Most of us prepare to answer even the toughest questions before a job interview. But what if you’re faced with an illegal question? Are you prepared to handle it without jeopardizing your chances of getting hired?
What questions can’t employers ask?
In general, questions that have no relation to the assessment of being able to perform a job are inappropriate. But when a question touches on characteristics that are protective grounds for discrimination, it can be considered illegal. These characteristics include (based on the Manitoba Human Rights Code):
- Race, place of origin, nationality or ethnic origin
- Gender identity
- Sexual orientation
- Marital and family status
- Social disadvantage
- Political belief or political activity
Hiring managers should not base their hiring decisions on these characteristics. Example questions could be:
- What is your race or place of origin?
- How old are you? (or When did you graduate?)
- Are you married? How many kids do you have? Are you thinking of getting pregnant?
- What is your sexual orientation?
- What is your financial situation?
How to identify and answer illegal job interview questions, Job Hunt Solutions
How to deal with illegal questions:
You have the right to refuse to answer an illegal question. But if you’re worried that it will hurt your chances of getting hired, consider the following to handle the situation gracefully:
Keep an open mind
Most employers won’t ask illegal questions. But if they do, it’s possible that they are not being deliberately discriminatory. For one, it may be an attempt to make small talk and create rapport with you. For example, if an interviewer asks “How was your weekend? Did you spend it with your kids?” to start the interview, the intention might be to start on a lighter note and not really to discover if you have children. It is also possible that the interviewer is inexperienced. Asking this could be an honest mistake. It will be in your best interest not to jump to conclusions. Just stay calm.
Stay polite and don’t be combative
Stay professional and always be pleasant and polite. Bring the conversation back to the main purpose of the meeting, which is assessing your ability to do the job. For example, if the interviewer asks you “When did you graduate?” to gauge your age, you can say, “Oh, it seems so long ago! But if you are concerned about my age in relation to fitting in with the team, I can tell you that I have worked with very diverse teams in the past without any issues. I am adaptable and comfortable working with all ages, races, sexes or religions. As my resume will show, I have led diverse teams with great success.”
Ask a clarifying question
This is a subtle way of knowing the interviewer’s intention in asking the question. You are also sending the signal that you are aware of your rights. You can say something like “I’d be happy to answer that question, but I’d like to understand a bit more about how it’s relevant to the job. Could you please elaborate on that?” (J.T. O’Donnell, Work It Daily)

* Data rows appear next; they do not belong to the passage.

Lemma leave_recovery_ok c : numbers_ok c -> numbers_ok (leave_recovery c).
Proof.
  intros Hc. unfold leave_recovery. case_match; [|done]. destruct Hc as ((H1 & H2 & H3 & H4 & H5 & H6) & Hr). split; [|exact Hr].
  unfold cong_ok. cbn. split_and!; try apply H6; try done; unfold is_u16; lia.
Qed.

(** Ranges of the members that an update leaves or sets. *)
Ltac nums := unfold cong_ok, is_u16, is_u8, u16, TCP_MSS in *; cbn in *; split_and!; lia.

Lemma grow_cwnd_ok a c : is_u16 a -> numbers_ok c -> numbers_ok (grow_cwnd a c).
Proof.
  intros Ha ((H1 & H2 & H3 & H4 & H5 & H6 & H7) & Hr). unfold grow_cwnd, is_u16, TCP_MSS in *. cbv zeta.
  destruct (Z.ltb_spec (cwnd (c_cong c)) (ssthresh (c_cong c))).
  - split; [|exact Hr]. unfold cong_ok. cbn. set (i := Z.min a _).
    assert (is_u16 i) by (unfold is_u16, i, u16; destruct (_ =? 0); lia). rewrite TCP_WND_INC_sat by (unfold is_u16 in *; lia). nums.
  - rewrite (TCP_WND_INC_sat (bytes_acked _) a) by (unfold is_u16; lia). destruct (Z.leb_spec (cwnd (c_cong c)) (Z.min (bytes_acked (c_snd c) + a) 65535)).
    + split; [|exact Hr]. unfold cong_ok. cbn. rewrite TCP_WND_INC_sat by (unfold is_u16; lia). nums.
    + split; [|exact Hr]. nums.
Qed.

Lemma ack_new_data_ok a c : numbers_ok c -> numbers_ok (ack_new_data a c).
Proof.
  intros Hc. unfold ack_new_data. apply grow_cwnd_ok; [apply u16_range|]. apply leave_recovery_ok, reset_rto_ok in Hc.
  destruct Hc as ((H1 & H2 & H3 & H4 & H5 & H6 & H7) & Hr). split; [|exact Hr]. refine (conj H1 (conj H2 (conj H3 (conj H4 (conj H5 (conj H6 _)))))). cbn. unfold is_u8. lia.
Qed.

Answer but make them aware of the mistake
You have the option of answering the question but you should let them know that they are crossing the line. For example, if the interviewer asks: “Are you married?” You can say: “I am married but my status will in no way prevent me from fulfilling my responsibilities and doing my job to the best of my abilities.” This leaves the subtle hint to the interviewer to concentrate on your work experience and capabilities and not your status.
It is important when you’re looking for a job that you know your rights. Remember that in a job interview, you are also assessing if the company is the right fit for you. If they continue to ask illegal questions after you have subtly signaled that this is inappropriate, you should decide if this kind of behavior is ok with you or not. It might just mean that the company is not a good fit and that you will be better off working somewhere else.
Sources: 6 job interview questions potential employers are not allowed to ask – and how to handle them, Dani-Elle Dube, Global News; What to do when you’re asked an illegal interview question, J.T. O’Donnell, Work it Daily; and Human rights considerations in hiring, The Manitoba Human Rights Commission. Accessed July 18, 2019.